Un scénario parfaitement réglé
Pas besoin d’être très observateur pour constater que le scénario qui aboutit à Minus dans le lit est toujours le même à des petites variantes près. Cris à l’heure du coucher, réveils nocturnes répétés, parents épuisés, Minus grognon et agité toute la journée… la coupe est pleine, au bout de quelques jours, le couple craque et prend Minus dans son lit un premier soir, puis le suivant parce que le même cinéma recommence. « Comprendre que l’enfant est malheureux ne signifie pas pour autant qu’il faut tout permettre et tout accepter », indique Harry Ifergan.
Les parents qui veulent préserver le sommeil de leur enfant et se préserver un avenir de couple paisible doivent à la fois reconduire leur petit dans son lit et savoir le rassurer. Des paroles douces mais assurées, un bisou, le doudou, des accessoires « magiques » pour le défendre s’il a peur (gros nounours, épée de chevalier, toute petite veilleuse…) et la porte ouverte s’il le réclame. Il cédera si le parent ne cède pas avant lui.
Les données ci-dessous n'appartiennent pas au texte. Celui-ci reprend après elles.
(** [first_max] returns the first row that no row exceeds. *)
Lemma first_max_spec (rest : frame) :
  forall best, exists before after,
    best :: rest = before ++ first_max best rest :: after /\
    Forall (fun x => flt (filled_mean x) (filled_mean (first_max best rest)) = true)
      before /\
    Forall (fun x => flt (filled_mean (first_max best rest)) (filled_mean x) = false)
      after.
Proof.
  induction rest as [|x rest IH]; intros best; cbn [first_max].
  - exists [], []. repeat split; constructor.
  - fold (filled_mean best). fold (filled_mean x).
    destruct (flt (filled_mean best) (filled_mean x)) eqn:E.
    + destruct (IH x) as (before & after & Hsplit & Hb & Ha).
      exists (best :: before), after. split; [rewrite Hsplit; reflexivity|].
      split; [|exact Ha]. constructor; [|exact Hb].
      destruct before as [|y before].
      * injection Hsplit as Hx _. rewrite <- Hx. exact E.
      * injection Hsplit as Hx _. subst y.
        inversion Hb as [|? ? Hxr _]; subst.
        apply flt_chain_right with (b := filled_mean x);
          [apply fill_missing_not_nan|exact E|apply flt_asym, Hxr].
    + destruct (IH best) as (before & after & Hsplit & Hb & Ha).
      destruct before as [|y before].
      * injection Hsplit as Hx Hrest. exists [], (x :: after).
        split; [cbn; rewrite <- Hx, <- Hrest; reflexivity|].
        split; [constructor|]. constructor; [|exact Ha].
        rewrite <- Hx. exact E.
      * injection Hsplit as Hx Hrest. subst y.
        inversion Hb as [|? ? Hbr Hb']; subst.
        exists (best :: x :: before), after.
        split; [cbn; do 2 f_equal; exact Hrest|].
        split; [|exact Ha].
        constructor; [exact Hbr|]. constructor; [|exact Hb'].
        apply flt_chain with (a := filled_mean best);
          try apply fill_missing_not_nan; assumption.
Qed.

Lemma fill_missing_number (x : float) : is_nan x = false -> fill_missing x = x.
Proof. unfold fill_missing. intros ->. reflexivity. Qed.

Lemma same_row_needs_same_mean (a b : phenol_row) :
  same_cell (mean_c a) (mean_c b) = false -> same_row a b = false.
Proof. unfold same_row. intros ->. apply andb_false_r. Qed.

(** A table whose rows differ in their mean temperatures has no duplicates
    to drop. *)
Lemma drop_duplicates_three (r1 r2 r3 : phenol_row) :
  same_cell (mean_c r2) (mean_c r1) = false ->
  same_cell (mean_c r3) (mean_c r1) = false ->
  same_cell (mean_c r3) (mean_c r2) = false ->
  drop_duplicates (to_frame [r1; r2; r3]) = to_frame [r1; r2; r3].
Proof.
  intros H21 H31 H32. unfold drop_duplicates, to_frame.
  cbn [List.length seq combine drop_duplicates_aux existsb].
  rewrite !same_row_needs_same_mean by assumption. reflexivity.
Qed.

(** C3: the frame that [phenol_graph] plots is the de-duplicated table
    sorted ascending by percentage.  For every such arrangement of a
    non-empty table whose mean temperatures are numbers, the CST point is
    read from one row of the frame: every row before it has a strictly
    smaller mean temperature and no row after it has a greater one, so it is
    the first row of maximal mean temperature; [cst_temp] is its mean
    temperature and [cst_conc] its percentage.  For a table with mean
    temperatures 60.0, 64.1875 and 61.0 the CST point is 64.1875 at the
    percentage of the second record. *)
Theorem cst_point_is_first_maximum (t : list phenol_row) (df : frame) :
  t <> [] ->
  Forall (fun r => is_nan (mean_c r) = false) t ->
  sorted_frame_of t df ->
  sorted_frame_of t (plotted_frame t) /\
  cst_point t = cst_of_frame (plotted_frame t) /\
  (exists before r after,
     map snd df = before ++ r :: after /\
     cst_of_frame df = Ok (mean_c r, pct_phenol r) /\
     Forall (fun x => flt (mean_c x) (mean_c r) = true) before /\
     Forall (fun x => fle (mean_c x) (mean_c r) = true) after) /\
  (forall r1 r2 r3,
     t = [r1; r2; r3] ->
     mean_c r1 = f60 -> mean_c r2 = f64_1875 -> mean_c r3 = f61 ->
     cst_of_frame df = Ok (f64_1875, pct_phenol r2)).
Proof.
  intros Hne Hnum Hdf.
  split; [apply plotted_frame_sorted|]. split; [reflexivity|].
  assert (Hfirst : exists before r after,
     map snd df = before ++ r :: after /\
     cst_of_frame df = Ok (mean_c r, pct_phenol r) /\
     Forall (fun x => flt (mean_c x) (mean_c r) = true) before /\
     Forall (fun x => fle (mean_c x) (mean_c r) = true) after).
  { assert (Hrows : forall x, In x df ->
                              filled_mean x = mean_c (snd x) /\
                              is_nan (mean_c (snd x)) = false).
    { intros x Hx. apply (sorted_frame_rows t df x Hdf) in Hx.
      rewrite Forall_forall in Hnum. specialize (Hnum _ Hx).
      unfold filled_mean. rewrite fill_missing_number by exact Hnum. auto. }
    pose proof (sorted_frame_labels t df Hdf) as Hlab.
    pose proof (sorted_frame_not_empty t df Hdf Hne) as Hdf0.
    unfold cst_of_frame.
    destruct df as [|x rest]; [congruence|].
    destruct (first_max_spec rest x) as (before & after & Hsplit & Hb & Ha).
    set (r := first_max x rest) in *.
    assert (Hin : forall y, In y (before ++ r :: after) -> In y (x :: rest))
      by (intros y Hy; rewrite Hsplit; exact Hy).
    assert (Hr : In r (x :: rest)) by (apply Hin, in_elt).
    exists (map snd before), (snd r), (map snd after).
    split; [rewrite Hsplit, map_app; reflexivity|].
    split; [|split].
    + unfold idxmax. cbn [forallb].
      rewrite (proj2 (Hrows x (or_introl eq_refl))). cbn [andb bind].
      fold r. rewrite !(loc_row (x :: rest) r) by assumption. reflexivity.
    + apply Forall_map. rewrite Forall_forall in *. intros y Hy.
      specialize (Hb y Hy).
      rewrite (proj1 (Hrows r Hr)) in Hb.
      rewrite (proj1 (Hrows y (Hin y (in_or_app _ _ _ (or_introl Hy))))) in Hb.
      exact Hb.
    + apply Forall_map. rewrite Forall_forall in *. intros y Hy.
      specialize (Ha y Hy).
      assert (Hy' : In y (x :: rest))
        by (apply Hin, in_or_app; right; right; exact Hy).
      rewrite (proj1 (Hrows r Hr)), (proj1 (Hrows y Hy')) in Ha.
      apply fle_of_not_lt; [apply (Hrows y Hy')|apply (Hrows r Hr)|exact Ha]. }
  split; [exact Hfirst|].
  intros r1 r2 r3 -> M1 M2 M3.
  destruct Hfirst as (before & r & after & Hsplit & Hcst & Hb & Ha).
  destruct Hdf as [P _].
  rewrite drop_duplicates_three in P
    by (rewrite ?M1, ?M2, ?M3; vm_compute; reflexivity).
  apply (Permutation_map snd) in P. rewrite Hsplit in P.
  cbn [to_frame List.length seq combine map snd] in P.
  assert (Hr : In r [r1; r2; r3])
    by (apply (Permutation_in _ P), in_elt).
  assert (H2 : In r2 (before ++ r :: after))
    by (apply (Permutation_in _ (Permutation_sym P)); cbn; auto).
  rewrite Forall_forall in Hb, Ha.
  assert (Hmax : r = r2 \/ fle (mean_c r2) (mean_c r) = true).
  { apply in_app_or in H2. destruct H2 as [H2|[H2|H2]].
    - right. apply flt_le, Hb, H2.
    - left. exact H2.
    - right. apply Ha, H2. }
  destruct Hmax as [->|Hmax]; [rewrite Hcst, M2; reflexivity|].
  rewrite M2 in Hmax.
  destruct Hr as [<-|[<-|[<-|[]]]].
  - rewrite M1 in Hmax. vm_compute in Hmax. discriminate.
  - rewrite Hcst, M2. reflexivity.
  - rewrite M3 in Hmax. vm_compute in Hmax. discriminate.
Qed.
Qu’est-ce qui peut inquiéter l’enfant ?
Il peut mal supporter un choc émotif en crèche ou à l’école, une jalousie fraternelle, l’absence répétée de son papa ou de sa maman qui travaille en horaires décalés ou voyage souvent, que ses parents se disputent encore ( il vient alors pour s’interposer entre eux et les obliger à se calmer).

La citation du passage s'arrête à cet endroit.